Aux yeux de la chambre régionale des comptes (CRC), l’élue des Hauts-de-Seine pourrait avoir faussé la procédure d’attribution d’un marché de 40 millions d’euros destiné à la reconstruction et à l’entretien d’un collège de Courbevoie de 700 élèves (l’établissement Pompidou). Passé sous la forme d’un « partenariat public-privé » pour une période de quinze ans, ce deal s’est depuis révélé désavantageux pour la collectivité.
Il se trouve que l’entreprise bénéficiaire du contrat, la société Fayolle, est bien connue des époux Balkany. Outre qu’elle a remporté de nombreux marchés publics à Levallois-Perret – la ville dirigée par Patrick et dont Isabelle est la première adjointe –, elle a aussi rendu de menus services au couple dans son manoir de Normandie, où elle est soupçonnée d’avoir réalisé des travaux à l’œil (voir les révélations de Mediapart ici).
Sollicitée par Mediapart, Isabelle Balkany, élue du conseil général de 1988 à 2011, n’a pas souhaité nous rappeler. « La CRC m'a interrogée par écrit et je lui ai répondu par écrit en lui précisant qu'aucune irrégularité n'a été commise de ma part », s’est-elle contentée de nous indiquer.
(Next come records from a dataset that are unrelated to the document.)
(* ===== verification/Bindings.v ===== *)
(** * The bindings ([core/ffi], [core/mobile]) and their reader

    The two layers the app calls share their design: a process-wide variable
    [rt] behind a mutex holds the running engine, and every call takes a copy
    of it before it uses it.  The exported functions are programs; the pool
    runs any number of calls in any interleaving.  What the C layer returns is
    read by the Dart code of [app/lib/src/ffi], which is modelled with it. *)

From S2P Require Import Prelude Bytes Strconv Json Codec Sha2 Encoding GoTime Curve Identity Settings Url Contact Account Prog Runtime Events.
Open Scope Z_scope.

(** ** Strings across C *)

(** What a C reader sees of [C.CString s]: the octets before the first NUL. *)
Fixpoint CString (s : bytes) : bytes :=
  match s with
  | [] => []
  | b :: s => if Zb b =? 0 then [] else b :: CString s
  end.

Definition tab : byte := "009"%byte.

(** ** State and operations *)

(** A [*runtime.Runtime]: which one it is, its [MyURI] and its [Fingerprint]. *)
Record engine := MkEngine { en_id : nat; en_uri : bytes; en_fp : bytes }.

#[global] Instance engine_eq_dec : EqDecision engine.
Proof. solve_decision. Defined.

(** [rt], and the engines that were started and not stopped. *)
Record globals := MkGlobals { rt : option engine; live : list engine; started : nat }.

Definition globals0 : globals := MkGlobals None [] 0.

(** The methods of an engine the layers forward to. *)
Inductive method :=
  | MSend (uri text msgID : bytes)
  | MSendFile (uri path msgID : bytes)
  | MSendTyping (uri : bytes)
  | MDiagnose (uri : bytes)
  | MMarkRead (uri : bytes)
  | MSettings
  | MSetSettings (s : bytes)
  | MSaveState (s : bytes)
  | MLoadState
  | MPoll.

Definition answer_of (m : method) : Type :=
  match m with
  | MSettings | MLoadState => bytes
  | MSetSettings _ | MSaveState _ => result unit
  | MPoll => list Event
  | _ => unit
  end.

(** [BStart]: the critical section of [Start], which holds the lock while the
    engine starts; [BGet]: [r := rt]; [BTake]: [r := rt; rt = nil]; [BStop]:
    [r.Stop()], after the lock was released. *)
Inductive bop :=
  | BStart (dataDir handle : bytes)
  | BGet
  | BTake
  | BStop (e : engine)
  | BCall (e : engine) (m : method).

Definition bres (o : bop) : Type :=
  match o with
  | BStart _ _ => result engine
  | BGet | BTake => option engine
  | BStop _ => unit
  | BCall _ m => answer_of m
  end.

(** [runtime.Start] fails, or makes an engine that was not there. *)
Definition bstep (o : bop) : bres o → globals → globals → Prop :=
  match o return bres o → globals → globals → Prop with
  | BStart _ _ => λ a s s',
      match rt s with
      | Some e => a = Ok e ∧ s' = s
      | None =>
        (∃ err, a = Err err ∧ s' = s) ∨
        (∃ e, en_id e = started s ∧ a = Ok e ∧ s' = MkGlobals (Some e) (e :: live s) (S (started s)))
      end
  | BGet => λ a s s', a = rt s ∧ s' = s
  | BTake => λ a s s', a = rt s ∧ s' = MkGlobals None (live s) (started s)
  | BStop e => λ _ s s', s' = MkGlobals (rt s) (filter (λ x, x ≠ e) (live s)) (started s)
  | BCall _ _ => λ _ s s', s' = s
  end.

Abbreviation prog := (Prog.prog bres).
Abbreviation call := (perform bres).

(** ** [ffi.go]: every export returns a C string *)

Definition not_started : bytes := bs "error: runtime not started".

(** [r := rt], then one branch for a nil engine. *)
Definition with_engine {A} (none : A) (some : engine → prog A) : prog A :=
  let^ r := call BGet in match r with None => Ret none | Some e => some e end.

(** A call of a method whose answer is dropped. *)
Definition forward (m : method) (ok : bytes) (e : engine) : prog bytes :=
  let^ _ := call (BCall e m) in Ret (CString ok).

(** A call of a method that may fail. *)
Definition or_error (m : method) (f : answer_of m → result unit) (e : engine) : prog bytes :=
  let^ r := call (BCall e m) in
  Ret (CString (match f r with Ok _ => bs "ok" | Err err => bs "error: " ++ err end)).

Definition StunnerStart (dataDir handle : bytes) : prog bytes :=
  let^ r := call (BStart dataDir handle) in
  Ret (CString (match r with
                | Err e => bs "error: " ++ e
                | Ok e => en_uri e ++ tab :: en_fp e
                end)).

Definition StunnerSend (uri text msgID : bytes) : prog bytes :=
  with_engine (CString not_started) (forward (MSend uri text msgID) (bs "ok")).
Definition StunnerDiagnose (uri : bytes) : prog bytes :=
  with_engine (CString (bs "ok")) (forward (MDiagnose uri) (bs "ok")).
Definition StunnerSendTyping (uri : bytes) : prog bytes :=
  with_engine (CString (bs "ok")) (forward (MSendTyping uri) (bs "ok")).
Definition StunnerSendFile (uri path msgID : bytes) : prog bytes :=
  with_engine (CString not_started) (forward (MSendFile uri path msgID) (bs "ok")).
Definition StunnerMarkRead (uri : bytes) : prog bytes :=
  with_engine (CString not_started) (forward (MMarkRead uri) (bs "ok")).
Definition StunnerSetSettings (s : bytes) : prog bytes :=
  with_engine (CString not_started) (or_error (MSetSettings s) id).
Definition StunnerSaveState (s : bytes) : prog bytes :=
  with_engine (CString not_started) (or_error (MSaveState s) id).
Definition StunnerGetSettings : prog bytes :=
  with_engine (CString (bs "{}")) (λ e, let^ s := call (BCall e MSettings) in Ret (CString s)).
Definition StunnerLoadState : prog bytes :=
  with_engine (CString []) (λ e, let^ s := call (BCall e MLoadState) in Ret (CString s)).
Definition StunnerMyURI : prog bytes := with_engine (CString []) (λ e, Ret (CString (en_uri e))).

(** [json.Marshal] does not fail on events. *)
Definition StunnerPoll : prog bytes :=
  with_engine (CString (bs "[]")) (λ e, let^ l := call (BCall e MPoll) in Ret (CString (events_json l))).

Definition StunnerStop : prog bytes :=
  let^ r := call BTake in
  match r with
  | None => Ret (CString (bs "ok"))
  | Some e => let^ _ := call (BStop e) in Ret (CString (bs "ok"))
  end.

(** The exports that need no engine, from what the core answers. *)
Definition StunnerVersion : bytes := CString VersionString.
Definition StunnerPing (msg : bytes) : bytes := CString (bs "pong: " ++ msg).
Definition string_or_error (r : result bytes) : bytes :=
  CString (match r with Ok s => s | Err e => bs "error: " ++ e end).
Definition StunnerSafetyNumber (now : gotime) (a b : bytes) : bytes := string_or_error (SafetyNumber now a b).
Definition StunnerValidateContactURI (now : gotime) (uri : bytes) : bytes :=
  string_or_error (let? p := ValidateContactURI now uri in Ok (p.1 ++ tab :: p.2)).
Definition StunnerCheckSTUN (cands : list ICEServer → result (list candidate)) : bytes :=
  string_or_error (let? r := CheckSTUN cands in
    Ok ((if r.1.1 then bs "ok" else bs "fail") ++ tab :: r.1.2 ++ tab :: r.2)).
(* ===== verification/Engines.v ===== *)
(** * Engines over links ([pkg/runtime] on [pkg/node])

    [Runtime] leaves what a link answers to the environment.  Here the link an
    engine has is a [Node] link over the in-process pipe: a handler interprets
    each operation, the programs of [Runtime] run on the node, and each run is
    one of the runs of [Runtime]'s pool.  Two such engines give the path of a
    message end to end. *)

From S2P Require Import Prelude Bytes Json Codec GoTime Curve Identity X3dh Ratchet Conversation Session Filetransfer Messaging Contact Storage Account Transport Proc Node NodeLink NodeFile NodeHop Demo Prog Runtime.
Open Scope Z_scope.

(** ** The handler *)

(** A node, the engine on it, and how often the engine asked the system. *)
Record host := MkHost { h_node : node; h_rt : runtime; h_tick : nat }.

Definition set_node n h := MkHost n (h_rt h) (h_tick h).
Definition set_rt r h := MkHost (h_node h) r (h_tick h).
Definition tick h := MkHost (h_node h) (h_rt h) (S (h_tick h)).

(** A host that shares a connection; [None]: it waits for ever. *)
Definition H (A : Type) : Type := host → pipe → option (A * host * pipe).

(** [l] is the engine's name of the link [L], which is on end [e] of the pipe;
    [os] is what the system, the network and other links answer, call by
    call. *)
Record env := MkEnv { en_side : Transport.side; en_link : link; en_Link : Link; en_os : nat → ∀ o, res o }.

Definition void {A} (r : result A) : result unit := match r with Ok _ => Ok tt | Err e => Err e end.

Section handler.
Context `{Curves} (E : env).

(** A critical section. *)
Definition on_rt {A} (f : runtime → A * runtime) : H A := λ h p, Some ((f (h_rt h)).1, set_rt (f (h_rt h)).2 h, p).

(** What the system, the network or another link answers. *)
Definition on_os (o : op) : H (res o) := λ h p, Some (en_os E (h_tick h) o, tick h, p).

(** A method of the link. *)
Definition on_link {A B} (m : proc node A) (f : result A → B) : H B := λ h p,
  x ← drive (en_side E) (m (h_node h)) p; Some (f x.1.1, set_node x.1.2 h, x.2).

Definition if_ours (l : link) {A} (m other : H A) : H A := if decide (l = en_link E) then m else other.

(** The link [put_link] closes. *)
Definition replaced (l : link) (r : runtime) : option link :=
  match links r !! lk_fp l with
  | Some old => if decide (old = l) then None else Some old
  | None => None
  end.

Definition perform_op (o : op) : H (res o) :=
  match o return H (res o) with
  | OGetLink fp => on_rt (λ r, (links r !! fp, r))
  | OSetLink l => λ h p,
      on_rt (λ r, (tt, put_link l r)) h (if decide (replaced l (h_rt h) = Some (en_link E)) then pipe_Close p else p)
  | ODelLink fp l => on_rt (λ r, (tt, del_link fp l r))
  | OPush e => on_rt (λ r, (tt, set_events (events r ++ [e]) r))
  | OPoll => on_rt (λ r, (events r, set_events [] r))
  | OStop => on_rt (λ r, if closed r then (None, r)
                         else (Some (map_to_list (links r)).*2, set_links ∅ (set_closed true r)))
  | OSetLast fp id => on_rt (λ r, (tt, set_lastIn (<[fp := id]> (lastIn r)) r))
  | OLast fp => on_rt (λ r, (default [] (lastIn r !! fp), r))
  | OEnqueue req => λ h p,
      if decide (length (outbox (h_rt h)) < outbox_cap)%nat
      then on_rt (λ r, (tt, set_outbox (outbox r ++ [req]) r)) h p
      else if closed (h_rt h) then on_rt (λ r, (tt, r)) h p else None
  | ODequeue => λ h p,
      match outbox (h_rt h) with
      | req :: q => on_rt (λ r, (Some req, set_outbox q r)) h p
      | [] => if closed (h_rt h) then on_rt (λ r, (None, r)) h p else None
      end
  | OIsClosed => on_rt (λ r, (closed r, r))
  | OWait => λ h p, x ← on_os OWait h p; Some (closed (h_rt h) && x.1.1, x.1.2, x.2)
  | OGo _ => on_rt (λ r, (tt, r))
  | OClose l =>
    let close := on_rt (λ r, (tt, set_dead (l :: dead r) r)) in
    if_ours l (λ h p, close h (pipe_Close p)) close
  | OReceive l => if_ours l (on_link (Receive (en_Link E)) id) (on_os (OReceive l))
  | OFileBody l offer => if_ours l (on_link (ReceiveFileBody (en_Link E) offer) id) (on_os (OFileBody l offer))
  | OSendEnvelope l env => if_ours l (on_link (SendEnvelope (en_Link E) env) id) (on_os (OSendEnvelope l env))
  | OSendFile l fp name mime data =>
    if_ours l (on_link (SendFile (en_Link E) fp name mime data) void) (on_os (OSendFile l fp name mime data))
  | OSendReceipt l fp ref state =>
    if_ours l (on_link (SendReceipt (en_Link E) fp ref state) id) (on_os (OSendReceipt l fp ref state))
  | OSendTyping l fp => if_ours l (on_link (SendTyping (en_Link E) fp) id) (on_os (OSendTyping l fp))
  | OClock => λ h p, Some (List.hd zero_time (n_clock (h_node h)), set_node (now_utc (h_node h)).2 h, p)
  | ORand => λ h p, Some (n_tape (h_node h), set_node (set_tape (drop 16 (n_tape (h_node h))) (h_node h)) h, p)
  | o => on_os o
  end.

(** A program of the engine on its host. *)
Fixpoint runs {A} (p : prog A) : H A := λ h q,
  match p with
  | Ret a => Some (a, h, q)
  | Op o k => x ← perform_op o h q; runs (k x.1.1) x.1.2 x.2
  end.
End handler.

(** ** Every run is one of [Runtime]'s *)

Section refinement.
Context `{Curves} (E : env).

Lemma on_link_rt {A B} (m : proc node A) (f : result A → B) h p a h' p' :
  on_link E m f h p = Some (a, h', p') → h_rt h' = h_rt h.
Proof. unfold on_link. intros (x & _ & [= _ <- _])%bind_Some. done. Qed.

Lemma perform_op_step o h p a h' p' :
  perform_op E o h p = Some (a, h', p') → op_step o a (h_rt h) (h_rt h').
Proof.
  destruct o; cbn [perform_op op_step]; unfold if_ours;
    try (case_decide; [intros ?%on_link_rt|intros [= _ <- _]]; done);
    try (intros [= <- <- _]; done).
  - intros [= <- <- _]. cbn [h_rt set_rt]. destruct (closed (h_rt h)); [done|]. by eexists.
  - case_decide; [intros [= _ <- _]; by left|]. destruct (closed (h_rt h)) eqn:Ec; [|done].
    intros [= _ <- _]. by right.
  - destruct (outbox (h_rt h)) as [|req q] eqn:Eq.
    + destruct (closed (h_rt h)) eqn:Ec; [|done]. intros [= <- <- _]. by right.
    + intros [= <- <- _]. left. by eexists _, _.
  - cbn. intros [= <- <- _]. split; [by intros [? _]%andb_true_iff|done].
  - case_decide; intros [= _ <- _]; done.
Qed.

(** The engine over a real link is an instance of [Runtime].  What a
    goroutine of an engine does on its node, operation by operation, it can do
    in the pool, at any place among any other goroutines: so what holds of every
    run of the pool holds of an engine whose links are the node's. *)
Theorem runs_in_pool salt dir (p : prog unit) h q a h' q' ts1 ts2 :
  runs E p h q = Some (a, h', q') →
  ∃ new, rtc (rt_step salt dir) (MkPool (h_rt h) (ts1 ++ p :: ts2)) (MkPool (h_rt h') (ts1 ++ Ret a :: ts2 ++ new)).
Proof.
  revert h q ts2. induction p as [b|o k IH]; intros h q ts2; cbn [runs].
  - intros [= <- <- <-]. exists []. rewrite app_nil_r. apply rtc_refl.
  - intros ([[b h1] q1] & Eo & Ek)%bind_Some. cbn [fst snd] in Ek. apply perform_op_step in Eo.
    assert (∃ new, spawned dir o new) as (new & Hn).
    { destruct o; try (eexists; apply spawn_none; intros ?; discriminate).
      eexists. apply (spawn_recv _ l 0). }
    destruct (IH b h1 q1 (ts2 ++ new) Ek) as (new' & Hr). exists (new ++ new').
    eapply rtc_l; [by apply step_thread|]. rewrite <-app_assoc in Hr. exact Hr.
Qed.
End refinement.

(** ** The engine's side *)

Section engine.
Context `{CurveLaws} (sd : Transport.side) (a : link) (l : Link) (os : nat → ∀ o, res o).
Abbreviation E := (MkEnv sd a l os).

Lemma runs_bind {A B} (m : prog A) (k : A → prog B) h q :
  runs E (bindG m k) h q = (x ← runs E m h q; runs E (k x.1.1) x.1.2 x.2).
Proof.
  revert h q. induction m as [x|o f IH]; intros h q; cbn [bindG runs]; [done|].
  destruct (perform_op E o h q) as [x|]; [apply IH|done].
Qed.

Lemma runs_Op {A} o (k : res o → prog A) h q b h' q' :
  perform_op E o h q = Some (b, h', q') → runs E (Op o k) h q = runs E (k b) h' q'.
Proof. intros E1. cbn [runs]. by rewrite E1. Qed.

(** [e], pushed at the time the system shows. *)
Definition after_push (e : Event) (h : host) : host :=
  set_rt (set_events (events (h_rt h) ++ [set_time (os (h_tick h) OUnix) e]) (h_rt h)) (tick h).

Lemma runs_push {A} e (k : unit → prog A) h q :
  runs E (bindG (push e) k) h q = runs E (k tt) (after_push e h) q.
Proof. reflexivity. Qed.

Lemma our_link {A B} (m : proc node A) (f : result A → B) (other : H B) h q r n q' :
  drive sd (m (h_node h)) q = Some (r, n, q') →
  if_ours E a (on_link E m f) other h q = Some (f r, set_node n h, q').
Proof. intros E1. unfold if_ours, on_link. cbn [en_link en_side]. rewrite decide_True by done. by rewrite E1. Qed.

(** The connection is open, and this side's channel is empty. *)
Definition clear (q : pipe) : Prop := p_done q = false ∧ out sd q = [].

Lemma drive_hops n (m : proc node unit) ct r j n' q :
  hops n l (m n) ct r j n' → clear q → drive sd (m n) q = Some (Ok tt, n', set_out sd [payload_frame ct] q).
Proof.
  intros [Hs _ _ _ _] [Hd Ho]. rewrite (drive_sent sd (m n) _ _ _ q Hs Hd); [by rewrite Ho|].
  rewrite Ho. cbn. unfold capacity. lia.
Qed.

(** What [deliver] does with a text for the peer of an open link. *)
Lemma deliver_text_runs {A} (k : unit → prog A) uri text id h q s :
  session_of (h_node h) l = Some s → Forall wf_time (n_clock (h_node h)) → clear q →
  valid_utf8 (lk_fp a) = true → valid_utf8 text = true → valid_utf8 id = true → id ≠ [] →
  ∃ env pt ct r j n',
    encodes env pt ∧ e_Type env = TypeText ∧ e_MsgID env = id ∧ tb_Text (Text env).1 = text ∧
    encrypt pt (s_r s) = (Ok ct, r) ∧ ct ≠ [] ∧
    runs E (bindG (deliver_text (lk_fp a) a (MkReq uri text id [])) k) h q
    = runs E (k tt) (after_push (ev_sent (lk_fp a) id) (set_node n' h)) (set_out sd [payload_frame ct] q) ∧
    s_r <$> session_of n' l = Some r ∧ (j ≤ 28)%nat ∧ n_tape n' = drop j (n_tape (h_node h)) ∧
    ∃ i, n_clock n' = drop i (n_clock (h_node h)).
Proof.
  intros Hs Hc Hq Hfp Hx Hid Hne. unfold deliver_text, perform. cbn [bindG rq_text rq_msgID].
  set (now := List.hd zero_time (n_clock (h_node h))).
  assert (wf_time now) as Hnow by (unfold now; destruct Hc; [apply wf_zero_time|done]).
  set (body := Some (marshal (enc_TextBody (MkTextBody text None)))).
  destruct (NewEnvelope_Ok now TypeText (lk_fp a) body (n_tape (h_node h))) as (mid & En & Hmid); [done..|].
  set (env := MkEnvelope ProtocolVersion TypeText id (lk_fp a) now body).
  assert (wf_Envelope env) as Hw by by split.
  destruct (Encode_DecodeEnvelope env Hw) as (pt & Hpt & _).
  pose proof (encrypt_spec pt (s_r s)) as He. set (ct := message _ _ _ _ _ _) in He.
  set (n0 := set_tape (drop 16 (n_tape (h_node h))) (set_clock (List.tl (n_clock (h_node h))) (h_node h))).
  destruct (SendEnvelope_hops l env n0 s pt ct _ Hs Hpt He) as (j & n' & Hj & Hh).
  exists env, pt, ct. eexists _, (16 + j)%nat, n'. split_and!; [by split|done|done| |exact He|apply Hh| |apply Hh|lia| |].
  - by rewrite (Text_body env text).
  - erewrite runs_Op by reflexivity. erewrite runs_Op by reflexivity. cbn [h_node set_node n_tape].
    change (n_tape (now_utc (h_node h)).2) with (n_tape (h_node h)). fold now.
    unfold NewText. fold body. rewrite En. cbn [fst]. unfold with_msgID. rewrite bool_decide_eq_false_2 by done.
    cbn [bindG]. erewrite runs_Op.
    2:{ cbn [perform_op]. apply our_link. by eapply (drive_hops n0). }
    unfold Datatypes.id. apply runs_push.
  - rewrite (ho_tape _ _ _ _ _ _ _ Hh). cbn [n_tape n0 set_tape]. by rewrite drop_drop.
  - destruct (ho_clock _ _ _ _ _ _ _ Hh) as [i ->]. exists (1 + i)%nat. cbn [n_clock n0 set_tape set_clock].
    destruct (n_clock (h_node h)); [apply drop_nil|done].
Qed.
End engine.

Section loops.
Context `{CurveLaws} (sd : Transport.side) (a : link) (l : Link) (os : nat → ∀ o, res o) (dir : bytes).
Abbreviation E := (MkEnv sd a l os).

Lemma runs_parse_uri handle key h q :
  length key = PublicKeySize →
  runs E (parse_uri (URI handle key)) h q
  = Some (Ok (Contact.New (List.hd zero_time (n_clock (h_node h))) handle key), set_node (now_utc (h_node h)).2 h, q).
Proof.
  intros Hk. unfold parse_uri, perform. cbn [bindG]. erewrite runs_Op by reflexivity. by rewrite ParseURI_URI.
Qed.
(** A [Lexeme].  [getLexeme] builds it one key at a time, so the scalar
    fields are [None] when the document does not hold them. *)
Module Lexeme.
Record t := mk {
  contexts : list string;
  created : option string;
  lastUpdated : option string;
  updatedBy : option string;
}.
End Lexeme.

(** Values held by the Y.Map of one thought ([ThoughtYjs]): timestamps, ids
    and strings, the rank, and the children map, which is either a nested
    Y.Map or a plain object and reads in both cases as an [Index]. *)
Inductive YVal :=
| YStr (s : string)
| YNum (z : Z)
| YIdx (m : Index string).

Definition as_str (v : option YVal) : option string :=
  match v with Some (YStr s) => Some s | _ => None end.
Definition as_num (v : option YVal) : option Z :=
  match v with Some (YNum z) => Some z | _ => None end.
Definition as_idx (v : option YVal) : option (Index string) :=
  match v with Some (YIdx m) => Some m | _ => None end.

(** A Y.Doc with the three root maps this module uses:
    [getMap('thought')] (values are a ThoughtId or [null], here [None]),
    [getMap('children')] and the default [getMap()] of a Lexeme doc.
    [lexemeObservers] counts the [onLexemeChange] listeners of the default
    map and [thoughtObservers] lists the [onThoughtChange(id)] listeners. *)
Record YDoc := mkDoc {
  guid : string;
  destroyed : bool;
  thoughtMap : YMap.t (option string);
  childrenYMap : YMap.t (YMap.t YVal);
  lexemeMap : YMap.t string;
  lexemeObservers : nat;
  thoughtObservers : list string;
}.

Definition emptyDoc (g : string) : YDoc :=
  mkDoc g false [] [] [] 0 [].

(** An [IndexeddbPersistence] and a [HocuspocusProvider]: name and bound doc. *)
Record Persistence := mkPersistence { p_name : string; p_doc : nat }.
Record Provider := mkProvider {
  w_name : string; w_doc : nat; w_status : string; w_destroyed : bool }.

(** The options of [replicateChildren]; [onDoc] tells whether a callback was
    passed. *)
Record ReplicateOptions := mkOptions {
  background : bool; onDoc : bool; remote : bool }.
(** X6: whatever the index holds, [getCandidateDistractorIndices] returns
    at most 200 distinct indices and never the target; it builds the index
    only when it was not built yet and leaves a built one as it is; it does
    not touch [usedWords]; and when the candidate set has at most 200
    elements it returns that set in insertion order without drawing a random
    number. *)
Theorem getCandidateDistractorIndices_effect cfg t s :
  ∃ arr s', getCandidateDistractorIndices cfg t s = (arr, s') ∧
    NoDup arr ∧ (t ∉ arr) ∧ length arr ≤ 200 ∧
    indexBuilt s' = true ∧
    wordIndexMap s' = (if indexBuilt s then wordIndexMap s else build cfg) ∧
    usedWords s' = usedWords s ∧
    (length (candidate_set cfg (wordIndexMap s') t) ≤ 200 →
     arr = candidate_set cfg (wordIndexMap s') t ∧ randomCalls s' = randomCalls s).
Proof.
  unfold getCandidateDistractorIndices, bind, gets.
  set (s1 := ((if indexBuilt s then ret tt else buildIndex cfg) s).2).
  assert ((if indexBuilt s then ret tt else buildIndex cfg) s = (tt, s1)) as ->.
  { subst s1. by destruct (indexBuilt s). }
  assert (usedWords s1 = usedWords s ∧ indexBuilt s1 = true ∧
          wordIndexMap s1 = (if indexBuilt s then wordIndexMap s else build cfg) ∧
          randomCalls s1 = randomCalls s) as (Hu & Hb & Hm & Hr).
  { subst s1. by destruct (indexBuilt s) eqn:E. }
  destruct (candidate_set_clean cfg (wordIndexMap s1) t) as [Hnd Ht].
  case_decide as Hlen.
  - destruct (shuffleArray_spec (candidate_set cfg (wordIndexMap s1) t) s1)
      as (l' & s' & -> & Hl' & (Hu' & Hb' & Hm')).
    exists (take 200 l'), s'. split; [done|]. rewrite Hm'.
    split_and!; [| |rewrite length_take; lia|congruence..|lia].
    + apply (sublist_NoDup _ l'); first [apply sublist_take | by rewrite Hl'].
    + intros Hin. apply Ht. rewrite <- Hl'.
      eapply elem_of_sublist; [done|apply sublist_take].
  - exists (candidate_set cfg (wordIndexMap s1) t), s1. split; [done|].
    split_and!; [done|done|lia|done..].
Qed.
End candidates_more.

(** ** Questions *)

Section questions_more.
Context `{Host}.
Implicit Types cfg : Config.

(** X7: on an empty catalog [chooseWordIndex] returns [undefined] and
    still appends it to [usedWords], and [changeQuestion] throws; so does
    [createChoicesFor] for any index outside the catalog, without changing
    the state. *)
Theorem changeQuestion_empty_catalog cfg s :
  words cfg = [] →
  (∃ s', chooseWordIndex cfg s = (None, s') ∧
         changeQuestion cfg s = (None, s') ∧
         usedWords s' = usedWords s ++ [None] ∧
         randomCalls s' = S (randomCalls s)) ∧
  (∀ wordIndex, createChoicesFor cfg wordIndex s = (None, s)).
Proof.
  intros Hw. split.
  - unfold changeQuestion, bindE, lift, orThrow, chooseWordIndex, bind,
      resetUsedWordsIfNeeded, modify, gets, getRandomInt, random, ret.
    rewrite Hw. simpl. eexists. split; [done|]. split; [done|]. simpl.
    case_decide as Hl; simpl; [|done].
    apply nil_length_inv in Hl. by rewrite Hl.
  - intros wordIndex. unfold createChoicesFor, bindE, orThrow. by rewrite Hw.
Qed.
L’adjointe au maire de Levallois, mise en examen par ailleurs pour « blanchiment de fraude fiscale », a refusé de nous communiquer une copie de ce courrier : « Votre article est à l'évidence déjà rédigé. Assumez-le comme vous le faites toujours sans me demander, en prime, de vous servir d'alibi à une déontologie que vous ne possédez pas ! »
Son avocat nous a garanti, quelques minutes plus tard, que le signalement de la CRC n’avait donné lieu, à ce jour, « ni au moindre reproche, ni à la moindre interrogation de quiconque ». Et Me Grégoire Lafarge d’ajouter : « Je vous demande à nouveau de cesser tout harcèlement à l’égard de Mme Balkany. »
Chez Fayolle, enfin, nos questions se sont heurtées à un silence radio – la société avait remporté le contrat de 2008 en partenariat avec Elyo Suez énergie service et le CIC.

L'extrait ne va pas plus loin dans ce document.